Stored data
[Start of section]
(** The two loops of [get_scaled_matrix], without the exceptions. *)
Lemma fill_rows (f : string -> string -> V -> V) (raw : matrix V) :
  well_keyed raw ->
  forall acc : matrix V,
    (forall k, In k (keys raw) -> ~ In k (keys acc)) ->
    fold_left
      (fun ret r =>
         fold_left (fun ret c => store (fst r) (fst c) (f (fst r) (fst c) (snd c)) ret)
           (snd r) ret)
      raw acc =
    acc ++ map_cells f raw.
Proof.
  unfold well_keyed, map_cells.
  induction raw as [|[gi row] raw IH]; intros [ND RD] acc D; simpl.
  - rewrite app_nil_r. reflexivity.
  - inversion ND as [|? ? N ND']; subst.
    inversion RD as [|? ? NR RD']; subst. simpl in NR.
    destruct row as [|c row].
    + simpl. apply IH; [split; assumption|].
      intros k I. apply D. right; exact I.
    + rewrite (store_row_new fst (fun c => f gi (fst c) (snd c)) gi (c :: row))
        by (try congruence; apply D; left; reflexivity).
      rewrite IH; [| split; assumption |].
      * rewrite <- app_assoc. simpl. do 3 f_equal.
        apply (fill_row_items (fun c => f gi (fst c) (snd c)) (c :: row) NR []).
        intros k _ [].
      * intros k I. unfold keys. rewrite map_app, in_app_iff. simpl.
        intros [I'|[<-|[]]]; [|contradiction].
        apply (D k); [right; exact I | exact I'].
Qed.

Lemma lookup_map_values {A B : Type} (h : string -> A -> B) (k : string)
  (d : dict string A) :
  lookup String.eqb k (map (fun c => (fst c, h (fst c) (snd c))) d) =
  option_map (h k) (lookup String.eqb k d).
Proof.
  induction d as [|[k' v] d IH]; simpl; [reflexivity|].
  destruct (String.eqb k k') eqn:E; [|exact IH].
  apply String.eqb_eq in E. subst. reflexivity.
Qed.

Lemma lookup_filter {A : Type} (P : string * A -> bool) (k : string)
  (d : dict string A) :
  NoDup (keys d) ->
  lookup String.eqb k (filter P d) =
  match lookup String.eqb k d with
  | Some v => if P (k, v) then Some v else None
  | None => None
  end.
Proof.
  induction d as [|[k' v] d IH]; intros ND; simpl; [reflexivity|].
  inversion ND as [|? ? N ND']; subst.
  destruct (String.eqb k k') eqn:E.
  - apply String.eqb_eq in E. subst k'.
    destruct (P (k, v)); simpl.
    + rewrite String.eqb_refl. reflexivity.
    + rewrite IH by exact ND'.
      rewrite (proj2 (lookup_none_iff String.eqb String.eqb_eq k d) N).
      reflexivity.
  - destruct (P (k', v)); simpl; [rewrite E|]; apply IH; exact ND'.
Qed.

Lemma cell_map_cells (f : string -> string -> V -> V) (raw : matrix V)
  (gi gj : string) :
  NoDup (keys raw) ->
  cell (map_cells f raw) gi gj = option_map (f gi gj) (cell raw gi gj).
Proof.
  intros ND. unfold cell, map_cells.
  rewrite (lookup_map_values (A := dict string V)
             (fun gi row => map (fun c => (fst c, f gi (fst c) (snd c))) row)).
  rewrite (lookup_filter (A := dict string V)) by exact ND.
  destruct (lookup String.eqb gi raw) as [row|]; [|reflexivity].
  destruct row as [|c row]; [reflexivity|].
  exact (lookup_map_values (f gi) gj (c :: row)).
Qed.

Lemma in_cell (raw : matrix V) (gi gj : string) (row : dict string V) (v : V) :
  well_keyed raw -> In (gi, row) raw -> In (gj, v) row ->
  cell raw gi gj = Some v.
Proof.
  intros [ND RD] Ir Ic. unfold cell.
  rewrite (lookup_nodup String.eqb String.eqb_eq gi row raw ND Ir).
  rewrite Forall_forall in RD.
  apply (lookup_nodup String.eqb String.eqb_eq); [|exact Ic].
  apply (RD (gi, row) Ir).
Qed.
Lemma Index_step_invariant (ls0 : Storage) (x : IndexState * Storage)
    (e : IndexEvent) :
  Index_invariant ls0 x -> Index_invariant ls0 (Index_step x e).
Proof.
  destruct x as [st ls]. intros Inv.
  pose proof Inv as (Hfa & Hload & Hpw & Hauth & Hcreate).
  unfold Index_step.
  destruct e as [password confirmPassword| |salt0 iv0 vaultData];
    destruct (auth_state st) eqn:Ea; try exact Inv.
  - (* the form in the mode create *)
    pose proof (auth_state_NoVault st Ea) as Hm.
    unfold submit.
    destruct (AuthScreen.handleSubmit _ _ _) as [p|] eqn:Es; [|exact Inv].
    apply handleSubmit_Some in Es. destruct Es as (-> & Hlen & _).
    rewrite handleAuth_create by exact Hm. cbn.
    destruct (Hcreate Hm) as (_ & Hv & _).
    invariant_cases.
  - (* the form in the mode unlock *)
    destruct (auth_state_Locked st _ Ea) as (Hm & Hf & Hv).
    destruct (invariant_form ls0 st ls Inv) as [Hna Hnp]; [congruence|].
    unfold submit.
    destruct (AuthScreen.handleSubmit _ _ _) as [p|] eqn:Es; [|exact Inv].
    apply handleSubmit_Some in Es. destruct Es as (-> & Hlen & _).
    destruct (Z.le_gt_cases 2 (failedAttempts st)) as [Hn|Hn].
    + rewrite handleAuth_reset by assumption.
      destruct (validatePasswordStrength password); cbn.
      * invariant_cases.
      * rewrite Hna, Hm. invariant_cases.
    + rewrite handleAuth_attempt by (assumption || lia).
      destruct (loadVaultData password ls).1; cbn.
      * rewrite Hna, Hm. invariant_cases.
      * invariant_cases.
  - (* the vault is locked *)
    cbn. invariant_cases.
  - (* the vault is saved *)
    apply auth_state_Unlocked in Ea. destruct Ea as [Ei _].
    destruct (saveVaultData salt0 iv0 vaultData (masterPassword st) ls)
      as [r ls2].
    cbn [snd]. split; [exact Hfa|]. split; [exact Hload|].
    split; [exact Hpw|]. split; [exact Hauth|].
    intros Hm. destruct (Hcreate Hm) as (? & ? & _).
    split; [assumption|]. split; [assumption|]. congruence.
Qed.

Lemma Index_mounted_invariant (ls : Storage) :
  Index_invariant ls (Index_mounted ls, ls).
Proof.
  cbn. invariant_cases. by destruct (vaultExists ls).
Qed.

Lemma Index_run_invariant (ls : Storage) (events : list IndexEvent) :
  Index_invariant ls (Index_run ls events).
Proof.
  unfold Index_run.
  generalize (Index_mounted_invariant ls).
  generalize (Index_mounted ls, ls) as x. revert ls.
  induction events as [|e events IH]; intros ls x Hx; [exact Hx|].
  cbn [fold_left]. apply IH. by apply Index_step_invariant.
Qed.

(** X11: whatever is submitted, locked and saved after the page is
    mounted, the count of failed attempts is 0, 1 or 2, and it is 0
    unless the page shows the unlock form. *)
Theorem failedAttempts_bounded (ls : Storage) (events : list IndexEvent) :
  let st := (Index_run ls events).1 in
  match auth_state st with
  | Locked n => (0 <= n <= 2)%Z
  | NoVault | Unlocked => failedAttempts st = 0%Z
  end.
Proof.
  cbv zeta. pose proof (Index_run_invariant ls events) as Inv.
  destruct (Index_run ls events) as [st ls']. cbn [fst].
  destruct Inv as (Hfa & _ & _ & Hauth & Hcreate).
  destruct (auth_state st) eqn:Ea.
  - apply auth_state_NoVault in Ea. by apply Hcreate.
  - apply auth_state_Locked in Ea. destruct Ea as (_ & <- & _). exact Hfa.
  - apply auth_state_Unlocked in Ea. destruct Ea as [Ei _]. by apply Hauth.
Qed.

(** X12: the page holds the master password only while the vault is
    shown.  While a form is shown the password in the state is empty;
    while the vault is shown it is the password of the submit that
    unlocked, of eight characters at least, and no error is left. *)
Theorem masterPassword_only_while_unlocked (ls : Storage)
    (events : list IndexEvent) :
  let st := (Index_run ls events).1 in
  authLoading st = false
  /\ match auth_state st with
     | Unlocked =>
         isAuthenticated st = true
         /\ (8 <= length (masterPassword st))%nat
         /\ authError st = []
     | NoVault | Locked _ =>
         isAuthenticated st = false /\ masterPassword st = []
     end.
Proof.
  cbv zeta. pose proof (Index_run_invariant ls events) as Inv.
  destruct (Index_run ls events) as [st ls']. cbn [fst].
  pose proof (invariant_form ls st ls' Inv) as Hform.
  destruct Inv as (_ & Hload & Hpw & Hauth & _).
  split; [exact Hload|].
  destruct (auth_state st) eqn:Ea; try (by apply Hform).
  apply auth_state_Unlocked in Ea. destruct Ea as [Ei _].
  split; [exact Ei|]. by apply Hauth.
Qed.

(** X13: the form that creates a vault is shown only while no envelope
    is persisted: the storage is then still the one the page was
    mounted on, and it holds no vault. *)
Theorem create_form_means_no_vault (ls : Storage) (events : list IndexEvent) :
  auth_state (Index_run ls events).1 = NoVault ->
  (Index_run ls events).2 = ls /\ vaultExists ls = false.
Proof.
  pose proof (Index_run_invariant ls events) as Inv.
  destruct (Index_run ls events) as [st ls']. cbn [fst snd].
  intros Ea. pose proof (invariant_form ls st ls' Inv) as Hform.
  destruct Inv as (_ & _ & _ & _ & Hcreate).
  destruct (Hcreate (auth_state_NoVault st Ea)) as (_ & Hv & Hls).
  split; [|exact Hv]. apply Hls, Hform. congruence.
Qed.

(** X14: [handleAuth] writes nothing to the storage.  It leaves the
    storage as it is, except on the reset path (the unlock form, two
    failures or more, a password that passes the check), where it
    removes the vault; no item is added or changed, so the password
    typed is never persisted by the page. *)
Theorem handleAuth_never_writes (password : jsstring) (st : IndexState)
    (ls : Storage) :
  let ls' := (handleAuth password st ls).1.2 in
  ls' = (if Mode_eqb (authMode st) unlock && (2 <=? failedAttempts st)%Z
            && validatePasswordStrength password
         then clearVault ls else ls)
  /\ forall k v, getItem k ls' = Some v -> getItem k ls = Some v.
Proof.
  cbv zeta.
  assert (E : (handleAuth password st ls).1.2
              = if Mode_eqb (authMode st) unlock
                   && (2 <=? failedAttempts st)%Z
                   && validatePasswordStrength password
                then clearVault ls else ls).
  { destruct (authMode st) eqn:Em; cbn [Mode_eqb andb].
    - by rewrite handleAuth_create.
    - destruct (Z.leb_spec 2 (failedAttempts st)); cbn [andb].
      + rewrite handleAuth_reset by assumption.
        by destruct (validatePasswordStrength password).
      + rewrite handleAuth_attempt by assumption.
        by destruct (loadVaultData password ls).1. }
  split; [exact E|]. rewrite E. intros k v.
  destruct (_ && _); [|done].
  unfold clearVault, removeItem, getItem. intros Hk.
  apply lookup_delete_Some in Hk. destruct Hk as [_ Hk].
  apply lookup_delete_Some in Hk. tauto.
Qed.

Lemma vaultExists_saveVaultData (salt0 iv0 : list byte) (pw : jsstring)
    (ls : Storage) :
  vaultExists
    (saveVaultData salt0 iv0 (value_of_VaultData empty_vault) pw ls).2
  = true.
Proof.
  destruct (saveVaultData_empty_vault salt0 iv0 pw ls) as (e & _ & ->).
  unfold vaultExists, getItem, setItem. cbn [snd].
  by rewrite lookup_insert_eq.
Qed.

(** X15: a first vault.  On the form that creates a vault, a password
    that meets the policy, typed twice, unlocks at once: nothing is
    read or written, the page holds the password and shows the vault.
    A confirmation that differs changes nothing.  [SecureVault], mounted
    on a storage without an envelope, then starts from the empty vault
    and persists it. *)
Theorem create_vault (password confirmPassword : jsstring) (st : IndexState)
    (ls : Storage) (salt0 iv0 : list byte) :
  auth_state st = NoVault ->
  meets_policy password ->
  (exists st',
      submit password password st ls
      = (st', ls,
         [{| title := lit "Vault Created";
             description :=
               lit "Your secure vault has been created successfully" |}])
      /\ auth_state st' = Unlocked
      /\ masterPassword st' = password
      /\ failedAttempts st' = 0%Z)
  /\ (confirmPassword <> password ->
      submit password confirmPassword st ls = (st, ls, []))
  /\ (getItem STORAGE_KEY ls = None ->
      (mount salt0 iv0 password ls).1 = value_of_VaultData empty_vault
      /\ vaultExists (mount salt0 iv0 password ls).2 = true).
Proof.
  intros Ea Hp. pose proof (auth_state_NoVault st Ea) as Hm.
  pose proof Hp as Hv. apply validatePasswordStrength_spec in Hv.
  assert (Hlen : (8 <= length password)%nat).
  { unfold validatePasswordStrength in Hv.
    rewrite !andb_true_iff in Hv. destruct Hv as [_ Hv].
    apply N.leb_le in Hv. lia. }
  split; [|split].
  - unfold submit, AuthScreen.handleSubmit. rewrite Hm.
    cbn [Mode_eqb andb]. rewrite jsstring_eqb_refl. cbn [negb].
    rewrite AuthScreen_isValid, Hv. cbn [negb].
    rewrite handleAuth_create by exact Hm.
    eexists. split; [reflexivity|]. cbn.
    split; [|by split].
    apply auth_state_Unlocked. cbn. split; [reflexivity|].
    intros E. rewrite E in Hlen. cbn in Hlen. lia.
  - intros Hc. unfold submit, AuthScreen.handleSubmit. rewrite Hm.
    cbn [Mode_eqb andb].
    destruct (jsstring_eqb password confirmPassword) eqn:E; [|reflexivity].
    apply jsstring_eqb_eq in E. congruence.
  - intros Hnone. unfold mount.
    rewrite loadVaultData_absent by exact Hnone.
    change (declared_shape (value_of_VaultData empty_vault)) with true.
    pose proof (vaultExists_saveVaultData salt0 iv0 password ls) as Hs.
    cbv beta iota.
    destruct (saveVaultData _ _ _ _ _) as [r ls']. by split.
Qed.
[End of section]
§ WHAT THE EXERCISE ASKS: Where the data above reaches the line holding "destruct (saveVaultData salt0", begin printing, and stop after the line holding "unfold Index_run.". Each line must be reproduced exactly, with nothing else added.

§ RESPONSE:
    destruct (saveVaultData salt0 iv0 vaultData (masterPassword st) ls)
      as [r ls2].
    cbn [snd]. split; [exact Hfa|]. split; [exact Hload|].
    split; [exact Hpw|]. split; [exact Hauth|].
    intros Hm. destruct (Hcreate Hm) as (? & ? & _).
    split; [assumption|]. split; [assumption|]. congruence.
Qed.

Lemma Index_mounted_invariant (ls : Storage) :
  Index_invariant ls (Index_mounted ls, ls).
Proof.
  cbn. invariant_cases. by destruct (vaultExists ls).
Qed.

Lemma Index_run_invariant (ls : Storage) (events : list IndexEvent) :
  Index_invariant ls (Index_run ls events).
Proof.
  unfold Index_run.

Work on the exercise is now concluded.